> [ASSIGNMENT]:
If a line contains "reads m a me cur k fl →", it is the last one to write out; begin with the first line of the records and copy each exactly.

⟨

Lemma reads_ret {A} (a : A) me cur k fl : lazy_ok k me cur fl → reads (mret a) a me cur k fl.
Proof. intros Hk. exists k, fl. split_and!; [done|done|]. apply view_kept_refl. Qed.

Lemma reads_bind {A B} (m : K A) (f : A → K B) a b me cur k fl :
  reads m a me cur k fl →
  (∀ k' fl', lazy_ok k' me cur fl' → view_kept cur k k' → reads (f a) b me cur k' fl') →
  reads (m ≫= f) b me cur k fl.
Proof.
  intros (k1 & fl1 & E1 & H1 & V1) Hf.
  destruct (Hf k1 fl1 H1 V1) as (k2 & fl2 & E2 & H2 & V2).
  exists k2, fl2. split_and!; [by erewrite bind_Ret by exact E1|done|].
  destruct V1 as (A1 & A2 & A3 & A4 & A5), V2 as (B1 & B2 & B3 & B4 & B5).
  split_and!; [congruence..|]. intros v Hv Hlt. rewrite B5, A5; done.
Qed.

Lemma reads_proc_at me cur k fl : lazy_ok k me cur fl → reads (proc_at me) cur me cur k fl.
Proof.
  intros Hk. exists k, fl. split_and!; [|done|apply view_kept_refl].
  destruct k as [s fs l n ip]. apply proc_at_Ret, Hk.
Qed.

Lemma uload8_now_ok me cur k fl va :
  lazy_ok k me cur fl → uload8_now me va k = Ret (uread (mem (k_phys k)) (p_pgdir cur) va) k.
Proof.
  intros Hk. destruct k as [s fs l n ip]. unfold uload8_now.
  by erewrite bind_Ret by (apply proc_at_Ret, Hk).
Qed.

Lemma npages_of_lt va sz : 0 ≤ va < sz → 0 ≤ va / PGSIZE < npages_of sz.
Proof. unfold npages_of. mmu_consts. zdm. Qed.

(** one page fault uses up at most two of the pages set aside *)
Lemma fault_lazy_ok me cur k fl va :
  lazy_ok k me cur fl → 0 ≤ va < p_sz cur →
  uread (mem (k_phys k)) (p_pgdir cur) va = None →
  ∃ k' fl', pgfault (Some me) va k = Ret 1 k' ∧ lazy_ok k' me cur fl' ∧ view_kept cur k k' ∧
    uread (mem (k_phys k')) (p_pgdir cur) va = Some 0.
Proof.
  intros [H1 H2 H3 H4 H5] Hva Hn. destruct k as [s fs l n ip]. cbn [k_phys k_procs] in *.
  assert (Hu : is_u32 va ∧ va < KERNBASE) by (revert H4; mmu_consts; lia).
  assert (Hb : pbit (pte (mem s) (p_pgdir cur) va) = false)
    by (revert Hn; unfold uread; cbn zeta; by destruct (pbit _)).
  assert (Hin : ∀ k, 0 ≤ k < npages_of (p_sz cur) → is_u32 (k * PGSIZE) ∧ k * PGSIZE / PGSIZE = k).
  { intros k Hk. apply page_base_u32. revert Hk H4. unfold npages_of. mmu_consts. zdm. }
  pose proof (npages_of_lt _ _ Hva) as Hj.
  destruct (Hin (va / PGSIZE) Hj) as [Hju Hjd].
  assert (Hjb : pbit (pte (mem s) (p_pgdir cur) (va / PGSIZE * PGSIZE)) = false)
    by (rewrite (pte_same_page _ _ _ va); done || apply Hu).
  destruct (pgfault_ok s fs l fl held hf hi n ip me cur va) as (r & s' & fl' & R1 & R2 & _ & R4);
    [done|done|done|apply Hu|apply Hu|done|].
  assert (Hlt : present (mem s) (p_pgdir cur) 0 (npages_of (p_sz cur)) < npages_of (p_sz cur)).
  { replace (npages_of (p_sz cur)) with (va / PGSIZE + (1 + (npages_of (p_sz cur) - va / PGSIZE - 1))) at 1 by lia.
    rewrite !present_app, (present_absent _ _ _ 1) by
      (lia || (intros k Hk; replace k with (va / PGSIZE) by lia; done)).
    pose proof (present_range (mem s) (p_pgdir cur) 0 (va / PGSIZE)).
    pose proof (present_range (mem s) (p_pgdir cur) (0 + va / PGSIZE + 1) (npages_of (p_sz cur) - va / PGSIZE - 1)).
    lia. }
  destruct R4 as [(-> & Hc & R5 & R6)|(-> & Hc & _)]; [|lia].
  exists (Build_kern s' fs l n ip), fl'. split_and!; [done| |..].
  - split; [done..|]. cbn [k_phys].
    rewrite (present_one (mem s) (mem s') _ _ (va / PGSIZE)); [lia|done| |done].
    intros k Hk. destruct (Hin k Hk) as [Hku Hkd]. by rewrite R5, Hkd by done.
  - split_and!; [done..|]. intros v Hv Hlt'. unfold lview, lread. cbn [k_phys]. rewrite R6 by done.
    case_decide as Hd; [|done]. cbn. unfold uread. cbn zeta.
    by rewrite (pte_same_page _ _ v va), Hb by (done || apply Hu).
  - cbn [k_phys]. rewrite R6 by apply Hu. by rewrite decide_True.
Qed.

Lemma uload8_reads me cur k fl va :
  lazy_ok k me cur fl → 0 ≤ va < p_sz cur → reads (uload8 me va) (lview k cur va) me cur k fl.
Proof.
  intros Hk Hva. unfold reads, uload8. erewrite bind_Ret by (by eapply uload8_now_ok).
  unfold lview, lread.
  destruct (uread (mem (k_phys k)) (p_pgdir cur) va) as [b|] eqn:E; cbn [default].
  { exists k, fl. split_and!; [done|done|apply view_kept_refl]. }
  destruct (fault_lazy_ok _ _ _ _ _ Hk Hva E) as (k1 & fl1 & R1 & R2 & R3 & R4).
  exists k1, fl1. split_and!; [|done|done].
  erewrite bind_Ret by exact R1. erewrite bind_Ret by (by eapply uload8_now_ok). by rewrite R4.
Qed.

Lemma uload32_reads me cur k fl va :
  lazy_ok k me cur fl → 0 ≤ va → va + 4 ≤ p_sz cur →
  reads (uload32 me va) (lword k cur va) me cur k fl.
Proof.
  intros Hk Hva Hle. pose proof (lz_sz _ _ _ _ Hk) as Hsz.
  assert (Hr : ∀ j, 0 ≤ j < 4 → is_u32 (va + j) ∧ va + j < KERNBASE) by (revert Hsz; mmu_consts; lia).
  destruct (Hr 1) as [U1 L1]; [lia|]. destruct (Hr 2) as [U2 L2]; [lia|]. destruct (Hr 3) as [U3 L3]; [lia|].
  unfold uload32, lword. eapply reads_bind; [apply uload8_reads; [done|lia]|]. intros k1 fl1 H1 V1.
  rewrite <- (proj2 (proj2 (proj2 (proj2 V1))) _ U1 L1).
  rewrite <- (proj2 (proj2 (proj2 (proj2 V1))) _ U2 L2).
  rewrite <- (proj2 (proj2 (proj2 (proj2 V1))) _ U3 L3).
  eapply reads_bind; [apply uload8_reads; [done|lia]|]. intros k2 fl2 H2 V2.
  rewrite <- (proj2 (proj2 (proj2 (proj2 V2))) _ U2 L2).
  rewrite <- (proj2 (proj2 (proj2 (proj2 V2))) _ U3 L3).
  eapply reads_bind; [apply uload8_reads; [done|lia]|]. intros k3 fl3 H3 V3.
  rewrite <- (proj2 (proj2 (proj2 (proj2 V3))) _ U3 L3).
  eapply reads_bind; [apply uload8_reads; [done|lia]|]. intros k4 fl4 H4 V4. by apply reads_ret.
Qed.

(** ** The argument functions *)

Lemma fetchint_reads me cur k fl addr :
  lazy_ok k me cur fl → is_u32 addr →
  reads (fetchint me addr) (if addr + 4 <=? p_sz cur then Some (i32 (lword k cur addr)) else None) me cur k fl.
Proof.
  intros Hk Ha. pose proof (lz_sz _ _ _ _ Hk) as Hsz. unfold fetchint.
  eapply reads_bind; [by apply reads_proc_at|]. intros k1 fl1 H1 V1.
  destruct (Z.leb_spec (p_sz cur) addr) as [E|E].
  { rewrite (proj2 (Z.leb_gt _ _)) by lia. by apply reads_ret. }
  rewrite (u32_id (addr + 4)) by (revert Hsz Ha; mmu_consts; lia). cbn [orb].
  destruct (Z.ltb_spec (p_sz cur) (addr + 4)) as [E'|E'].
  { rewrite (proj2 (Z.leb_gt _ _)) by lia. by apply reads_ret. }
  rewrite (proj2 (Z.leb_le _ _)) by lia.
  assert (Ew : lword k1 cur addr = lword k cur addr).
  { destruct V1 as (_ & _ & _ & _ & V). unfold lword. rewrite !V; [done|revert Hsz Ha; mmu_consts; lia..]. }
  eapply reads_bind; [apply uload32_reads; [done|revert Ha; mmu_consts; lia|lia]|].
  intros k2 fl2 H2 V2. rewrite Ew. by apply reads_ret.
Qed.

(** where the [n]th argument is *)
Definition arg_addr (k : kern F) (cur : proc) (n : Z) : Z :=
  u32 (load32 (mem (k_phys k)) (p_tf cur + TF_esp) + 4 + 4 * n).

Lemma argint_reads me cur k fl n :
  lazy_ok k me cur fl →
  let a := arg_addr k cur n in
  reads (argint me n) (if a + 4 <=? p_sz cur then Some (i32 (lword k cur a)) else None) me cur k fl.
Proof.
  intros Hk a. destruct (fetchint_reads me cur k fl a Hk (u32_range _)) as (k' & fl' & E & H' & V).
  exists k', fl'. split_and!; [|done|done]. destruct k as [s fs l np ip]. unfold argint.
  erewrite bind_Ret by (apply proc_at_Ret, Hk). by kstep.
Qed.

(** [f] holds a string of [len] characters at [a], ended by a NUL before [ep] *)
Definition is_cstr (f : Z → Z) (a ep len : Z) : Prop :=
  0 ≤ len ∧ a + len < ep ∧ f (a + len) = 0 ∧ ∀ i, 0 ≤ i < len → f (a + i) ≠ 0.

Lemma fetchstr_loop_reads me cur n : ∀ k fl s pp,
  lazy_ok k me cur fl → 0 ≤ pp ≤ s → s ≤ p_sz cur → p_sz cur - s < Z.of_nat n →
  (∀ i, 0 ≤ i < s - pp → lview k cur (pp + i) ≠ 0) →
  ∃ r, reads (fetchstr_loop n me s (p_sz cur) pp) r me cur k fl ∧
    match r with
    | Some len => is_cstr (lview k cur) pp (p_sz cur) len
    | None => ∀ i, pp ≤ i < p_sz cur → lview k cur i ≠ 0
    end.
Proof.
  induction n as [|n IH]; intros k fl s pp Hk Hpp Hs Hn Hb; [lia|]. cbn [fetchstr_loop].
  pose proof (lz_sz _ _ _ _ Hk) as Hsz. destruct (Z.ltb_spec s (p_sz cur)) as [E|E].
  2: { exists None. split; [by apply reads_ret|]. intros i Hi. replace i with (pp + (i - pp)) by lia.
       apply Hb. lia. }
  destruct (uload8_reads me cur k fl s Hk) as (k1 & fl1 & E1 & H1 & V1); [lia|].
  destruct (Z.eqb_spec (lview k cur s) 0) as [Ez|Ez].
  - exists (Some (s - pp)). split.
    + exists k1, fl1. split_and!; [|done|done]. erewrite bind_Ret by exact E1.
      rewrite (proj2 (Z.eqb_eq _ 0) Ez), i32_id by (revert Hsz; mmu_consts; lia). done.
    + split_and!; [lia|lia| |done]. by replace (pp + (s - pp)) with s by lia.
  - destruct V1 as (V1 & V2 & V3 & V4 & V).
    assert (Hv : ∀ v, 0 ≤ v < p_sz cur → lview k1 cur v = lview k cur v)
      by (intros v Hv; apply V; revert Hv Hsz; mmu_consts; lia).
    destruct (IH k1 fl1 (s + 1) pp H1) as (r & (k2 & fl2 & E2 & H2 & W) & Hr); [lia|lia|lia| |].
    { intros i Hi. rewrite Hv by lia. destruct (decide (i = s - pp)) as [->|]; [|apply Hb; lia].
      by replace (pp + (s - pp)) with s by lia. }
    exists r. split.
    + exists k2, fl2. split_and!; [|done|].
      * erewrite bind_Ret by exact E1. rewrite (proj2 (Z.eqb_neq _ 0) Ez).
        by rewrite u32_id by (revert Hsz; mmu_consts; lia).
      * destruct W as (W1 & W2 & W3 & W4 & W). split_and!; [congruence..|].
        intros v Hvu Hlt. by rewrite W, V.
    + destruct r as [len|].
      * destruct Hr as (R1 & R2 & R3 & R4). split_and!; [done|done|by rewrite <- Hv by lia|].
        intros i Hi. rewrite <- Hv by lia. by apply R4.
      * intros i Hi. rewrite <- Hv by lia. by apply Hr.
Qed.

(** [argstr] accepts exactly the NUL-terminated strings that lie below [sz]:
    it returns the pointer the process passed with the length of the string there,
    or -1 when the argument itself or every byte from the pointer up to [sz] is
    out of bounds or not NUL.  This holds for lazily mapped memory as well:
    untouched pages read as zeros, page faults taken on the way keep what the
    process sees, and with enough free pages for the untouched ones the call
    returns. *)
Theorem argstr_spec me cur k fl n :
  lazy_ok k me cur fl →
  let a := arg_addr k cur n in let p := u32 (lword k cur a) in
  ∃ r, reads (argstr me n) r me cur k fl ∧
    match r with
    | Some (q, len) => a + 4 ≤ p_sz cur ∧ q = p ∧ is_cstr (lview k cur) p (p_sz cur) len
    | None => p_sz cur < a + 4 ∨ ∀ i, p ≤ i < p_sz cur → lview k cur i ≠ 0
    end.
Proof.
  intros Hk a p. pose proof (lz_sz _ _ _ _ Hk) as Hsz.
  destruct (argint_reads me cur k fl n Hk) as (k1 & fl1 & E1 & H1 & V1). fold a in E1.
  assert (Hv : ∀ v, 0 ≤ v < p_sz cur → lview k1 cur v = lview k cur v)
    by (intros v Hv; apply V1; revert Hv Hsz; mmu_consts; lia).
  revert E1. destruct (Z.leb_spec (a + 4) (p_sz cur)) as [E|E]; intros E1.
  2: { exists None. split; [|left; lia]. exists k1, fl1. split_and!; [|done|done].
       unfold argstr. by erewrite bind_Ret by exact E1. }
  assert (Hrun : ∀ o, fetchstr me p k1 = o → argstr me n k = o).
  { intros o <-. unfold argstr. erewrite bind_Ret by exact E1. cbv beta iota. by rewrite u32_i32. }
  pose proof (u32_range (lword k cur a)) as Hp. fold p in Hp.
  destruct (reads_proc_at _ _ _ _ H1) as (k1' & _ & Epr & _).
  assert (k1' = k1) as ->.
  { revert Epr. destruct k1 as [s fs l np ip]. erewrite (proc_at_Ret _ _ _ _ _ _ cur) by apply H1. by intros [=]. }
  unfold fetchstr in Hrun. setoid_rewrite (bind_Ret _ _ _ _ _ Epr) in Hrun.
  destruct (Z.leb_spec (p_sz cur) p) as [Ep|Ep].
  { exists None. split; [|right; intros; lia]. exists k1, fl1. by split_and!; [apply Hrun| |]. }
  destruct (fetchstr_loop_reads me cur (S (Z.to_nat (p_sz cur - p))) k1 fl1 p p H1)
    as (r & (k2 & fl2 & E2 & H2 & V2) & Hr); [revert Hp; mmu_consts; lia|lia|lia|intros; lia|].
  exists ((λ n, (p, n)) <$> r). split.
  - exists k2, fl2. split; [apply Hrun; by erewrite bind_Ret by exact E2|]. split; [done|].
    destruct V1 as (A1 & A2 & A3 & A4 & A5), V2 as (B1 & B2 & B3 & B4 & B5).
    split_and!; [congruence..|]. intros v Hvu Hlt. by rewrite B5, A5.
  - destruct r as [len|]; cbn.
    + destruct Hr as (R1 & R2 & R3 & R4). split_and!; [lia|done|].
      split_and!; [done|lia|by rewrite <- Hv by (revert Hp; mmu_consts; lia)|].
      intros i Hi. rewrite <- Hv by (revert Hp; mmu_consts; lia). by apply R4.
    + right. intros i Hi. rewrite <- Hv by (revert Hp; mmu_consts; lia). by apply Hr.
Qed.
Definition wake_ok (s : sys) : Prop :=
  pipe_ok (s_pipe s) ∧ ∀ i t, s_threads s !! i = Some t → thread_ok (s_pipe s) t.

Lemma woken_ok p p' ws t :
  thread_ok p t → readopen p' = readopen p → writeopen p' = writeopen p →
  (Cnwrite ∉ ws → is_full p = true → readopen p = true → is_full p' = true) →
  (Cnread ∉ ws → is_empty p = true → writeopen p = true → readopen p = true → is_empty p' = true) →
  thread_ok p' (woken ws t).
Proof.
  intros (T1 & T2 & T3) Er Ew Hf He. unfold woken, thread_ok.
  destruct (t_asleep t) as [c|] eqn:Ea; [|rewrite Er, Ew, Ea; done].
  case_decide as Hd; cbn; rewrite ?Er, ?Ew; [done|]. rewrite Ea. split_and!; [done|done|].
  destruct c; destruct T3 as (T3 & T4 & n & T5); (split_and!; [|done|]).
  - apply He; [done|done|done|]. by rewrite T5 in T2.
  - by exists n.
  - by apply Hf.
  - by exists n.
Qed.

Lemma close_ok writable p p' ws freed t :
  thread_ok p t → (if writable : bool then not_writing else not_reading) (t_call t) →
  pipeclose writable p = (p', ws, freed) → thread_ok p' (woken ws t).
Proof.
  intros (T1 & T2 & T3) Hno E. unfold woken, thread_ok.
  destruct writable; injection E as <- <- _; destruct (t_asleep t) as [[]|] eqn:Ea;
    try (rewrite decide_True by set_solver); try (rewrite decide_False by set_solver);
    cbn; rewrite ?Ea; destruct (t_call t) eqn:Ec; cbn; rewrite ?Ec; naive_solver.
Qed.

Lemma full_grows p p' pre :
  pipe_ok p → pipe_ok p' → contents p' = contents p ++ pre → is_full p = true → is_full p' = true.
Proof.
  intros Hp Hp' E. rewrite !is_full_length by done. intros Hf%bool_decide_eq_true. apply bool_decide_eq_true.
  pose proof (contents_length _ Hp) as L. pose proof (contents_length _ Hp') as L'.
  rewrite E, length_app in L'. pose proof (pi_len _ Hp'). lia.
Qed.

⟩

> [TASK RESULT]:
Lemma reads_ret {A} (a : A) me cur k fl : lazy_ok k me cur fl → reads (mret a) a me cur k fl.
Proof. intros Hk. exists k, fl. split_and!; [done|done|]. apply view_kept_refl. Qed.

Lemma reads_bind {A B} (m : K A) (f : A → K B) a b me cur k fl :
  reads m a me cur k fl →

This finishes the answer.